=== Data for review ===
Lemma factory_state name f st : has_own name = false ->
  factory name f st = (Ok (Obj (i_next st)),
    Injector (<[provider_name name := Is (Obj (i_next st))]> (i_provs st)) (i_insts st) (<[i_next st := f]> (i_gets st)) (i_path st) (S (i_next st))).
Proof. intros Hn. unfold factory, put_provider. rewrite Hn. cbn. by rewrite lookup_insert_eq. Qed.
Lemma factory_ready name f st : has_own name = false -> running_fn f -> ready st -> ready (factory name f st).2.
Proof. intros Hn Hf R n f'. rewrite factory_state by done. cbn. rewrite lookup_insert_Some. intros [[_ <-]|[_ E]]; [done|by eapply R]. Qed.
Lemma init_ready : ready init.
Proof. by intros n f. Qed.

(** Two services that need each other, and one that asks for the first while it is made. *)
Definition sample_deps (deps : list jstr) : fn := Fn (Listed (map Tok deps)) (fun _ _ => Ret (Prim 0)).
Definition sample_asks (name : jstr) : fn := Fn (Listed []) (fun _ _ => Get Insts name (fun r => match r with Ok v => Ret v | Throw _ => Ret Undef end)).
Definition sample_injector : injector :=
  (factory (js "c") (sample_asks (js "a")) (factory (js "b") (sample_deps [js "a"]) (factory (js "a") (sample_deps [js "b"]) init).2).2).2.


Theorem injector_runs_witness :
  ready sample_injector /\ running (Get Insts (js "c") again) /\
  exists r st', (forall fuel, 7 <= fuel -> run fuel (Get Insts (js "c") again) sample_injector = Some (r, st')) /\ kept sample_injector st' /\
    r = Ok Undef /\ i_insts st' !! js "c" = Some (Is Undef) /\ i_insts st' !! js "a" = None.
Proof.
  assert (R : ready sample_injector).
  { apply factory_ready; [done|by intros _ _ [|]|]. do 2 (apply factory_ready; [done|done|]). apply init_ready. }
  assert (Ha : running (Get Insts (js "c") again)) by (by intros [|]).
  split_and!; [exact R|exact Ha|]. destruct (injector_runs sample_injector (Get Insts (js "c") again) R Ha) as (r & st' & E & K).
  exists r, st'. assert (E7 := E 7 ltac:(by vm_compute)).
  assert (Hr : match run 7 (Get Insts (js "c") again) sample_injector with
               | Some (r, st) => (r, i_insts st !! js "c", i_insts st !! js "a") | None => (Throw Areq, None, None) end =
               (Ok Undef, Some (Is Undef), None)) by (vm_compute; reflexivity).
  rewrite E7 in Hr. injection Hr as Hr1 Hr2 Hr3. split_and!; [|exact K|done|done|done].
  intros fuel Hf. apply E. assert (Hs : size (i_provs sample_injector) = 5) by (vm_compute; reflexivity). rewrite Hs. exact Hf.
Defined.
Lemma load_agrees fuel : forall mods blocks loaded st order loaded', load_order fuel mods loaded = Some (order, loaded') ->
  match fuel with O => False | S fuel => agrees blocks loaded' (perform order st) (load_all modules getService (loadModules modules getService fuel) mods blocks loaded st) end.
Proof.
  induction fuel as [|fuel IH]; [done|]. intros mods. induction mods as [|m mods IHm]; intros blocks loaded st order loaded' E.
  - rewrite load_order_nil in E. injection E as <- <-. cbn. by rewrite app_nil_r.
  - rewrite load_order_cons in E. cbn [load_all]. case_bool_decide as Hm; [by apply IHm|].
    destruct (load_order fuel (required m) _) as [[before loaded1]|] eqn:E1; [|done].
    destruct (load_order (S fuel) mods loaded1) as [[after loaded2]|] eqn:E2; [|done]. injection E as <- <-.
    assert (H1 : agrees [] loaded1 (perform (before ++ [m]) st) (load_module modules getService (loadModules modules getService fuel) m (key_of m :: loaded) st)).
    { apply load_module_agrees.
      - specialize (IH _ [] _ st _ _ E1). destruct fuel; [done|]. exact IH.
      - intros Er. rewrite Er in E1. destruct fuel; [done|]. by injection E1 as <- <-. }
    change (before ++ m :: after) with (before ++ [m] ++ after). rewrite app_assoc, perform_app. unfold sbind, sret.
    destruct (perform (before ++ [m]) st) as [[[b1|e] st1]|]; cbn [agrees] in H1.
    + rewrite H1. cbn [app]. specialize (IHm (blocks ++ b1) loaded1 st1 _ _ E2).
      destruct (perform after st1) as [[[b2|e] st2]|]; cbn [agrees] in *; [by rewrite app_assoc|done|done].
    + destruct H1 as (e' & l' & -> & He). cbn. by eexists _, _.
    + by rewrite H1.
Qed.
End Perform.
End Order.


(** Two modules that require each other: the second registers a constant and a service, the first decorates the
    service and asks for it in a run block. *)
Definition sample_modules : gmap jstr module :=
  {[ js "app" := module_run (Fn (Listed [Tok (js "s")]) (fun _ args => match args with [Prim 8] => Ret Undef | _ => Raise (AppError 0) end))
                   (module_provider (js "s") (ADecorator (Fn (Listed [Tok (js "$delegate"); Tok (js "k")]) (fun _ args =>
                      match args with [Prim n; Prim k] => Ret (Prim (n + k)) | _ => Raise TypeError end)))
                      (Module' [ByName (js "lib")] [] []));
     js "lib" := module_provider (js "k") (AConstant (Prim 1))
                   (module_provider (js "s") (AValue (Prim 7)) (Module' [ByName (js "app")] [] [])) ]}.
Example sample_loads :
  match createInjector sample_modules (getService 9) 4 [ByName (js "app")] with
  | Some (r, st) => (r, i_insts st !! js "s", i_insts st !! js "k", i_path st)
  | None => (Throw Areq, None, None, [])
  end = (Ok tt, Some (Is (Prim 8)), Some (Is (Prim 1)), []).
Proof. vm_compute. reflexivity. Qed.
(** A module that is not there, in the module that requires it. *)
Example sample_missing :
  fst <$> createInjector (<[js "app" := Module' [ByName (js "none")] [] []]> sample_modules) (getService 9) 4 [ByName (js "app")] =
  Some (Throw (Modulerr (Some (js "app")) (Modulerr (Some (js "none")) (Nomod (js "none"))))).
Proof. vm_compute. reflexivity. Qed.
(* ===== verification/AnnotateFacts.v ===== *)
(** * The arguments of a function from its source text *)

From S2P Require Import Prelude JsString JsNumber Injector.

(** ** Comments *)

Lemma skip_line_length s : length (skip_line s) <= length s.
Proof. induction s as [|c s IH]; cbn; [done|]. destruct (is_line_end c); cbn; lia. Qed.
Lemma skip_block_length s : forall t, skip_block s = Some t -> length t < length s.
Proof.
  induction s as [|c [|d s] IH]; intros t; [done|done|]. cbn [skip_block]. destruct (_ && _)%N; [intros [= ->]; cbn; lia|].
  intros H. apply IH in H. cbn in *. lia.
Qed.

Lemma strip_fuel n : forall m s, length s <= n -> length s <= m -> strip_from n s = strip_from m s.
Proof.
  induction n as [|n IH]; intros m [|c s] Hn Hm; cbn in Hn; try lia; [by destruct m|by destruct m|]. destruct m as [|m]; cbn in Hm; [lia|].
  assert (Hgo : forall t, length t <= length s -> strip_from n t = strip_from m t) by (intros; apply IH; lia).
  cbn. destruct (c =? 47)%N; [|by rewrite Hgo]. destruct s as [|d s]; [done|]. destruct (d =? 47)%N.
  - apply Hgo. pose proof (skip_line_length s). cbn. lia.
  - destruct (d =? 42)%N; [|by rewrite Hgo]. destruct (skip_block s) as [t|] eqn:E; [|by rewrite Hgo]. apply Hgo. apply skip_block_length in E. cbn. lia.
Qed.
Lemma strip_cons c s : c <> 47%N -> strip_comments (c :: s) = c :: strip_comments s.
Proof. intros Hc. unfold strip_comments. cbn. by rewrite (proj2 (N.eqb_neq _ _) Hc). Qed.
Lemma strip_line s : strip_comments (47 :: 47 :: s)%N = strip_comments (skip_line s).
Proof. unfold strip_comments. cbn. apply (strip_fuel (S (length s))); [|done]. pose proof (skip_line_length s). lia. Qed.
Lemma strip_block s t : skip_block s = Some t -> strip_comments (47 :: 42 :: s)%N = strip_comments t.
Proof. intros H. unfold strip_comments. cbn. rewrite H. apply (strip_fuel (S (length s))); [|done]. apply skip_block_length in H. lia. Qed.
Lemma strip_plain s t : 47%N ∉ s -> strip_comments (s ++ t) = s ++ strip_comments t.
Proof. induction s as [|c s IH]; [done|]. intros [Hc Hs]%not_elem_of_cons. cbn [app]. rewrite strip_cons by congruence. by rewrite IH. Qed.

(** ** Gaps: spaces and comments *)

Inductive piece : Type :=
| Blank (c : N)                        (** a space or the end of a line *)
| LineComment (text : jstr) (c : N)    (** with the character that ends the line *)
| BlockComment (text : jstr).
Definition piece_ok (p : piece) : Prop :=
  match p with
  | Blank c => is_js_space c = true
  | LineComment text c => Forall (fun d => is_line_end d = false) text /\ is_line_end c = true
  | BlockComment text => skip_block (text ++ js "*/") = Some []
  end.
Definition piece_text (p : piece) : jstr :=
  match p with
  | Blank c => [c]
  | LineComment text c => js "//" ++ text ++ [c]
  | BlockComment text => js "/*" ++ text ++ js "*/"
  end.
Definition piece_blanks (p : piece) : jstr := match p with Blank c => [c] | LineComment _ c => [c] | BlockComment _ => [] end.

Abbreviation gap := (list piece).
Abbreviation gap_text g := (concat (map piece_text g)).
Abbreviation gap_blanks g := (concat (map piece_blanks g)).

Lemma line_end_space c : is_line_end c = true -> is_js_space c = true.
Proof.
  unfold is_line_end, is_js_space. intros H%bool_decide_eq_true. apply orb_true_iff. left. apply bool_decide_eq_true.
  rewrite !elem_of_cons in *. tauto.
Qed.
Lemma space_not_slash c : is_js_space c = true -> c <> 47%N.
Proof. by intros H ->. Qed.
Lemma skip_line_app text c t : Forall (fun d => is_line_end d = false) text -> is_line_end c = true -> skip_line (text ++ c :: t) = c :: t.
Proof. intros H Hc. induction H as [|d text Hd _ IH]; cbn; [by rewrite Hc|by rewrite Hd]. Qed.
Lemma skip_block_app s : forall t u, skip_block s = Some u -> skip_block (s ++ t) = Some (u ++ t).
Proof.
  induction s as [|c [|d s] IH]; intros t u; [done|done|]. cbn [skip_block app]. destruct (_ && _)%N; [by intros [= ->]|].
  intros H. apply (IH t) in H. exact H.
Qed.

Lemma strip_piece p t : piece_ok p -> strip_comments (piece_text p ++ t) = piece_blanks p ++ strip_comments t.
Proof.
  destruct p as [c|text c|text]; cbn [piece_ok piece_text piece_blanks].
  - intros H. cbn. apply strip_cons. by apply space_not_slash.
  - intros [Ht Hc]. rewrite <- !app_assoc. change (js "//" ++ text ++ [c] ++ t) with (47 :: 47 :: text ++ c :: t)%N.
    rewrite strip_line, skip_line_app by done. apply strip_cons. by apply space_not_slash, line_end_space.
  - intros H. rewrite <- app_assoc. change (js "/*" ++ (text ++ js "*/") ++ t) with (47 :: 42 :: (text ++ js "*/") ++ t)%N.
    apply strip_block. exact (skip_block_app _ t _ H).
Qed.
Lemma strip_gap g t : Forall piece_ok g -> strip_comments (gap_text g ++ t) = gap_blanks g ++ strip_comments t.
Proof.
  induction 1 as [|p g Hp _ IH]; [done|]. cbn [map concat]. rewrite <- app_assoc, strip_piece by done. by rewrite IH, app_assoc.
Qed.
Lemma gap_spaces g : Forall piece_ok g -> Forall (fun c => is_js_space c = true) (gap_blanks g).
Proof.
  induction 1 as [|p g Hp _ IH]; [constructor|]. cbn [map concat]. apply Forall_app. split; [|done].
  destruct p as [c|text c|text]; cbn [piece_ok piece_blanks] in *; [by constructor| |constructor]. constructor; [|done]. apply line_end_space, Hp.
Qed.

(** ** Names *)

(** A name: no space, comma, parenthesis or slash in it. *)
Definition name_unit (c : N) : Prop := is_js_space c = false /\ c <> 44%N /\ c <> 41%N /\ c <> 47%N.
Definition name_ok (w : jstr) : Prop := w <> [] /\ Forall name_unit w.

(** The name without the underscores around it. *)
Definition bare (w : jstr) : jstr :=
  match w with
  | c :: ((_ :: _ :: _) as rest) => if ((c =? 95) && (List.last rest 0 =? 95))%N then removelast rest else w
  | _ => w
  end.

Lemma skip_space_app b t : Forall (fun c => is_js_space c = true) b -> skip_space (b ++ t) = skip_space t.
Proof. induction 1 as [|c b Hc _ IH]; [done|]. cbn. by rewrite Hc. Qed.
Lemma skip_space_name w t : name_ok w -> skip_space (w ++ t) = w ++ t.
Proof. intros [Hne Hw]. destruct Hw as [|c w [Hc _] _]; [done|]. cbn. by rewrite Hc. Qed.
Lemma name_rev w : name_ok w -> name_ok (rev w).
Proof. intros [Hne Hw]. split; [intros E; apply Hne; by rewrite <- (rev_involutive w), E|]. by apply Forall_rev. Qed.
Lemma trim_name b1 w b2 : Forall (fun c => is_js_space c = true) b1 -> Forall (fun c => is_js_space c = true) b2 -> name_ok w -> trim (b1 ++ w ++ b2) = w.
Proof.
  intros H1 H2 Hw. unfold trim. rewrite skip_space_app, skip_space_name, rev_app_distr by done.
  rewrite skip_space_app by (by apply Forall_rev). rewrite <- (app_nil_r (rev w)), skip_space_name by (by apply name_rev).
  by rewrite app_nil_r, rev_involutive.
Qed.
Lemma fn_arg_name b1 w b2 : Forall (fun c => is_js_space c = true) b1 -> Forall (fun c => is_js_space c = true) b2 -> name_ok w ->
  fn_arg (b1 ++ w ++ b2) = Some (bare w).
Proof.
  intros H1 H2 Hw. unfold fn_arg. rewrite trim_name by done. destruct Hw as [Hne Hw]. destruct w as [|c rest]; [done|].
  assert (E : existsb is_js_space (c :: rest) = false).
  { clear Hne. induction Hw as [|d w [Hd _] _ IH]; [done|]. cbn. by rewrite Hd. }
  rewrite E. destruct rest as [|d [|d' rest]]; cbn [bare]; try done. by destruct (_ && _)%N.
Qed.

(** ** The text of a function *)

Record argument : Type := Argument { a_before : gap; a_name : jstr; a_after : gap }.
Definition argument_ok (a : argument) : Prop := Forall piece_ok (a_before a) /\ name_ok (a_name a) /\ Forall piece_ok (a_after a).
Definition argument_text (a : argument) : jstr := gap_text (a_before a) ++ a_name a ++ gap_text (a_after a).
Definition argument_blanks (a : argument) : jstr := gap_blanks (a_before a) ++ a_name a ++ gap_blanks (a_after a).

(** [function name(arguments) { ... }], with gaps; [rest] is anything. *)
Definition function_text (g0 : gap) (name : jstr) (g1 : gap) (args : list argument) (rest : jstr) : jstr :=
  js "function" ++ gap_text g0 ++ name ++ gap_text g1 ++ chr "(" :: join [chr ","] (map argument_text args) ++ chr ")" :: rest.

Lemma strip_argument a t : argument_ok a -> strip_comments (argument_text a ++ t) = argument_blanks a ++ strip_comments t.
Proof.
  intros (H1 & [_ H2] & H3). unfold argument_text, argument_blanks. rewrite <- !app_assoc, strip_gap, strip_plain, strip_gap by
    (try done; intros Hx; rewrite Forall_forall in H2; by destruct (H2 _ Hx) as (_ & _ & _ & ?)). done.
Qed.
Lemma strip_arguments args t : Forall argument_ok args ->
  strip_comments (join [chr ","] (map argument_text args) ++ t) = join [chr ","] (map argument_blanks args) ++ strip_comments t.
Proof.
  induction 1 as [|a args Ha Hargs IH]; [done|]. destruct args as [|a' args]; [by apply strip_argument|]. cbn [map] in *.
  rewrite !join_cons2, <- !app_assoc, strip_argument by done. do 2 f_equal. cbn [app]. rewrite strip_cons by done. by rewrite IH.
Qed.

Lemma blanks_no_paren g : Forall piece_ok g -> Forall (fun c => negb (c =? 40)%N = true) (gap_blanks g) /\ Forall (fun c => negb (c =? 41)%N = true) (gap_blanks g) /\ 44%N ∉ gap_blanks g.
Proof.
  intros H%gap_spaces. split_and!.
  1, 2: eapply Forall_impl; [exact H|]; intros c Hc; cbn in Hc; apply negb_true_iff, N.eqb_neq; by intros ->.
  intros Hx. rewrite Forall_forall in H. by apply H in Hx.
Qed.
Lemma argument_no_paren a : argument_ok a -> Forall (fun c => negb (c =? 41)%N = true) (argument_blanks a) /\ 44%N ∉ argument_blanks a.
Proof.
  intros (H1 & [_ H2] & H3). apply blanks_no_paren in H1 as (_ & H1 & H1'), H3 as (_ & H3 & H3'). split.
  - unfold argument_blanks. rewrite !Forall_app. split_and!; [done| |done]. eapply Forall_impl; [exact H2|].
    intros c (_ & _ & Hc & _). by apply negb_true_iff, N.eqb_neq.
  - unfold argument_blanks. rewrite !not_elem_of_app. split_and!; [done| |done]. intros Hx. rewrite Forall_forall in H2. by apply H2 in Hx as (_ & ? & _).
Qed.

Lemma skip_space_join b w g ws : Forall (fun c => is_js_space c = true) b -> name_ok w ->
  skip_space (join [chr ","] ((b ++ w ++ g) :: ws)) = join [chr ","] ((w ++ g) :: ws).
Proof.
  intros Hb Hw. destruct ws as [|v ws].
  - change (skip_space (b ++ w ++ g) = w ++ g). by rewrite skip_space_app, skip_space_name.
  - rewrite !join_cons2, <- !app_assoc. by rewrite skip_space_app, skip_space_name.
Qed.
(** The arguments as the parentheses give them: the first without the spaces before it. *)
Lemma arguments_split args : Forall argument_ok args ->
  omap fn_arg (split (chr ",") (skip_space (join [chr ","] (map argument_blanks args)))) = map (fun a => bare (a_name a)) args.
Proof.
  intros H. destruct H as [|a args Ha Hargs]; [done|].
  assert (Hw : skip_space (join [chr ","] (map argument_blanks (a :: args))) = join [chr ","] ((a_name a ++ gap_blanks (a_after a)) :: map argument_blanks args)).
  { destruct Ha as (H1 & H2 & H3). apply skip_space_join; [by apply gap_spaces|done]. }
  rewrite Hw, split_join; [|done|].
  - cbn [omap list_omap map]. destruct Ha as (_ & H2 & H3). pose proof (fn_arg_name [] (a_name a) (gap_blanks (a_after a)) ltac:(constructor) (gap_spaces _ H3) H2) as E.
    cbn [app] in E. rewrite E. f_equal. clear Hw H2 H3 E. induction Hargs as [|b args (H1 & H2 & H3) _ IH]; [done|]. cbn [omap list_omap map]. unfold argument_blanks at 1.
    rewrite fn_arg_name by (try done; by apply gap_spaces). f_equal. exact IH.
  - constructor.
    + apply argument_no_paren in Ha as [_ Ha]. unfold argument_blanks in Ha. rewrite !not_elem_of_app in *. tauto.
    + apply Forall_map. eapply Forall_impl; [exact Hargs|]. intros b Hb. by apply argument_no_paren.
Qed.

Lemma skip_space_before x c t : is_js_space c = false -> skip_space (x ++ c :: t) = skip_space x ++ c :: t.
Proof. intros Hc. induction x as [|d x IH]; cbn; [by rewrite Hc|]. by destruct (is_js_space d). Qed.
Lemma skip_space_forall P x : Forall P x -> Forall P (skip_space x).
Proof. induction 1 as [|c x Hc Hx IH]; cbn; [constructor|]. destruct (is_js_space c); [done|by constructor]. Qed.
Lemma join_forall P sep ws : Forall P sep -> Forall (Forall P) ws -> Forall P (join sep ws).
Proof.
  intros Hs. induction 1 as [|w ws Hw Hws IH]; [constructor|]. destruct ws as [|v ws]; [done|]. rewrite join_cons2, !Forall_app. by split_and!.
Qed.
Lemma fn_args_first s a : fn_args_here s = Some a -> fn_args true s = Some a.
Proof. intros H. destruct s; cbn [fn_args]; by rewrite H. Qed.

Definition function_name_ok (name : jstr) : Prop := Forall (fun c => c <> 40 /\ c <> 47)%N name.

(** C39.  The names that annotate reads from the text of a function are those of its arguments, in order, without the
    underscores around them, whatever the spaces and comments before, between and after them, even comments that
    hold commas and parentheses, and whatever the body. *)
Theorem annotate_arguments n g0 name g1 args rest :
  Forall piece_ok g0 -> Forall piece_ok g1 -> function_name_ok name -> Forall argument_ok args ->
  annotate (Source (S n) (function_text g0 name g1 args rest)) = Ok (map (fun a => Tok (bare (a_name a))) args).
Proof.
  intros H0 H1 Hn Ha. cbn [annotate]. unfold function_text.
  assert (Hns : 47%N ∉ name) by (intros Hx; unfold function_name_ok in Hn; rewrite Forall_forall in Hn; by destruct (Hn _ Hx)).
  rewrite (strip_plain (js "function")), strip_gap, strip_plain, strip_gap, strip_cons, strip_arguments, strip_cons by
    (done || (refine (bool_decide_unpack _ _); vm_compute; exact I)).
  rewrite (fn_args_first _ (skip_space (join [chr ","] (map argument_blanks args)))).
  { by rewrite arguments_split, map_map by done. }
  unfold fn_args_here. rewrite starts_with_app. change 8 with (length (js "function")). rewrite drop_app_length.
  rewrite !(app_assoc _ _ (chr "(" :: _)), span_stop; [|apply Forall_forall|done].
  - rewrite skip_space_before by done. rewrite span_stop; [done|apply Forall_forall|done]. apply skip_space_forall, join_forall; [by constructor|].
    apply Forall_map. eapply Forall_impl; [exact Ha|]. intros a Hx. by apply argument_no_paren.
  - rewrite !Forall_app. split_and!; [by apply blanks_no_paren| |by apply blanks_no_paren].
    eapply Forall_impl; [exact Hn|]. intros c [Hc _]. by apply negb_true_iff, N.eqb_neq.
Qed.

(** [function f(a /*, x) */, _b_, // c
     $q) { ... }] *)
Definition sample_function : jstr :=
  function_text [Blank 32] (js "f") [] [Argument [] (js "a") [Blank 32; BlockComment (js ", x) ")]; Argument [Blank 32] (js "_b_") [];
    Argument [Blank 32; LineComment (js " c") 10; Blank 32] (js "$q") []]%N (js " { return a; } // end").
Theorem annotate_arguments_witness :
  annotate (Source 3 sample_function) = Ok [Tok (js "a"); Tok (js "b"); Tok (js "$q")] /\
  sample_function = js "function f(a /*, x) */, _b_, // c" ++ [10; 32]%N ++ js "$q) { return a; } // end".
Proof.
  split; [|reflexivity]. unfold sample_function. rewrite annotate_arguments; [reflexivity|..].
  1, 2: by repeat constructor.
  - by repeat constructor.
  - repeat constructor; cbn; done.
Defined.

=== Problem to solve ===
Only the lines that contain the word "return" should be copied from the material.

=== Solution for this task ===
    Argument [Blank 32; LineComment (js " c") 10; Blank 32] (js "$q") []]%N (js " { return a; } // end").
  sample_function = js "function f(a /*, x) */, _b_, // c" ++ [10; 32]%N ++ js "$q) { return a; } // end".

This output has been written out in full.